• Task to carry out: Every entry, from first to last, must be written out exactly.

=== Begin Enclosure ===

(** * SameSite cookie issue classifier

    A shallow embedding of
    [front_end/models/issues_manager/SameSiteCookieIssue.ts]:
    the issue-code resolver [codeForSameSiteDetails], the issue factory
    [createIssuesFromSameSiteDetails], the deduplication key [primaryKey],
    the severity [getKind], the protocol adapter [fromInspectorIssue] and the
    third-party attribution [isCausedByThirdParty] with its domain comparison
    [isSubdomainOf], and the accessors [cookies], [requests] and
    [getDescription] with the table [issueDescriptions] and its descriptions.

    JavaScript strings are sequences of code units; they are embedded as
    [string] (sequences of [ascii]).  Every string operation the module uses
    ([length], [startsWith], [endsWith], [substr], [===], [join], template
    literals) is positional, so the embedding is independent of the width of
    a unit. *)

From Stdlib Require Import String Ascii List Bool Arith Lia.
Import ListNotations.

Open Scope string_scope.
Open Scope bool_scope.

(** ** JavaScript primitives used by the module *)

Module JS.

(** [s.startsWith(p)] *)
Definition startsWith (s p : string) : bool := String.prefix p s.

(** [s.endsWith(t)]: the last [t.length] units of [s] are [t]. *)
Definition endsWith (s t : string) : bool :=
  let n := String.length s in
  let m := String.length t in
  if Nat.leb m n then String.eqb (substring (n - m) m s) t else false.

(** [s.substr(start, len)] for non-negative arguments. *)
Definition substr (s : string) (start len : nat) : string :=
  substring start len s.

(** [parts.join(sep)] *)
Definition join (parts : list string) (sep : string) : string :=
  String.concat sep parts.

(** Truthiness of a string value: every string but the empty one. *)
Definition truthy (s : string) : bool := negb (String.eqb s "").

(** [a.length > 0] on an array that may be [undefined]
    ([a && a.length > 0], [a?.length > 0]). *)
Definition nonEmpty {A : Type} (a : option (list A)) : bool :=
  match a with
  | Some (_ :: _) => true
  | _ => false
  end.

(** The elements of an array that may be [undefined]. *)
Definition elements {A : Type} (a : option (list A)) : list A :=
  match a with
  | Some l => l
  | None => []
  end.

End JS.

(** ** The protocol types ([generated/protocol.js], namespace [Audits]) *)

Module Protocol.

(** Modelled from the spec: the enumeration
    [Protocol.Audits.SameSiteCookieExclusionReason] is declared in the
    generated protocol file, which is absent; its members are the ones the
    module and its description table name. *)
Inductive SameSiteCookieExclusionReason : Type :=
| ExcludeSameSiteUnspecifiedTreatedAsLax
| ExcludeSameSiteNoneInsecure
| ExcludeSameSiteLax
| ExcludeSameSiteStrict
| ExcludeInvalidSameParty.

=== End Enclosure ===

• Worked solution:
(** * SameSite cookie issue classifier

    A shallow embedding of
    [front_end/models/issues_manager/SameSiteCookieIssue.ts]:
    the issue-code resolver [codeForSameSiteDetails], the issue factory
    [createIssuesFromSameSiteDetails], the deduplication key [primaryKey],
    the severity [getKind], the protocol adapter [fromInspectorIssue] and the
    third-party attribution [isCausedByThirdParty] with its domain comparison
    [isSubdomainOf], and the accessors [cookies], [requests] and
    [getDescription] with the table [issueDescriptions] and its descriptions.

    JavaScript strings are sequences of code units; they are embedded as
    [string] (sequences of [ascii]).  Every string operation the module uses
    ([length], [startsWith], [endsWith], [substr], [===], [join], template
    literals) is positional, so the embedding is independent of the width of
    a unit. *)

From Stdlib Require Import String Ascii List Bool Arith Lia.
Import ListNotations.

Open Scope string_scope.
Open Scope bool_scope.

(** ** JavaScript primitives used by the module *)

Module JS.

(** [s.startsWith(p)] *)
Definition startsWith (s p : string) : bool := String.prefix p s.

(** [s.endsWith(t)]: the last [t.length] units of [s] are [t]. *)
Definition endsWith (s t : string) : bool :=
  let n := String.length s in
  let m := String.length t in
  if Nat.leb m n then String.eqb (substring (n - m) m s) t else false.

(** [s.substr(start, len)] for non-negative arguments. *)
Definition substr (s : string) (start len : nat) : string :=
  substring start len s.

(** [parts.join(sep)] *)
Definition join (parts : list string) (sep : string) : string :=
  String.concat sep parts.

(** Truthiness of a string value: every string but the empty one. *)
Definition truthy (s : string) : bool := negb (String.eqb s "").

(** [a.length > 0] on an array that may be [undefined]
    ([a && a.length > 0], [a?.length > 0]). *)
Definition nonEmpty {A : Type} (a : option (list A)) : bool :=
  match a with
  | Some (_ :: _) => true
  | _ => false
  end.

(** The elements of an array that may be [undefined]. *)
Definition elements {A : Type} (a : option (list A)) : list A :=
  match a with
  | Some l => l
  | None => []
  end.

End JS.

(** ** The protocol types ([generated/protocol.js], namespace [Audits]) *)

Module Protocol.

(** Modelled from the spec: the enumeration
    [Protocol.Audits.SameSiteCookieExclusionReason] is declared in the
    generated protocol file, which is absent; its members are the ones the
    module and its description table name. *)
Inductive SameSiteCookieExclusionReason : Type :=
| ExcludeSameSiteUnspecifiedTreatedAsLax
| ExcludeSameSiteNoneInsecure
| ExcludeSameSiteLax
| ExcludeSameSiteStrict
| ExcludeInvalidSameParty.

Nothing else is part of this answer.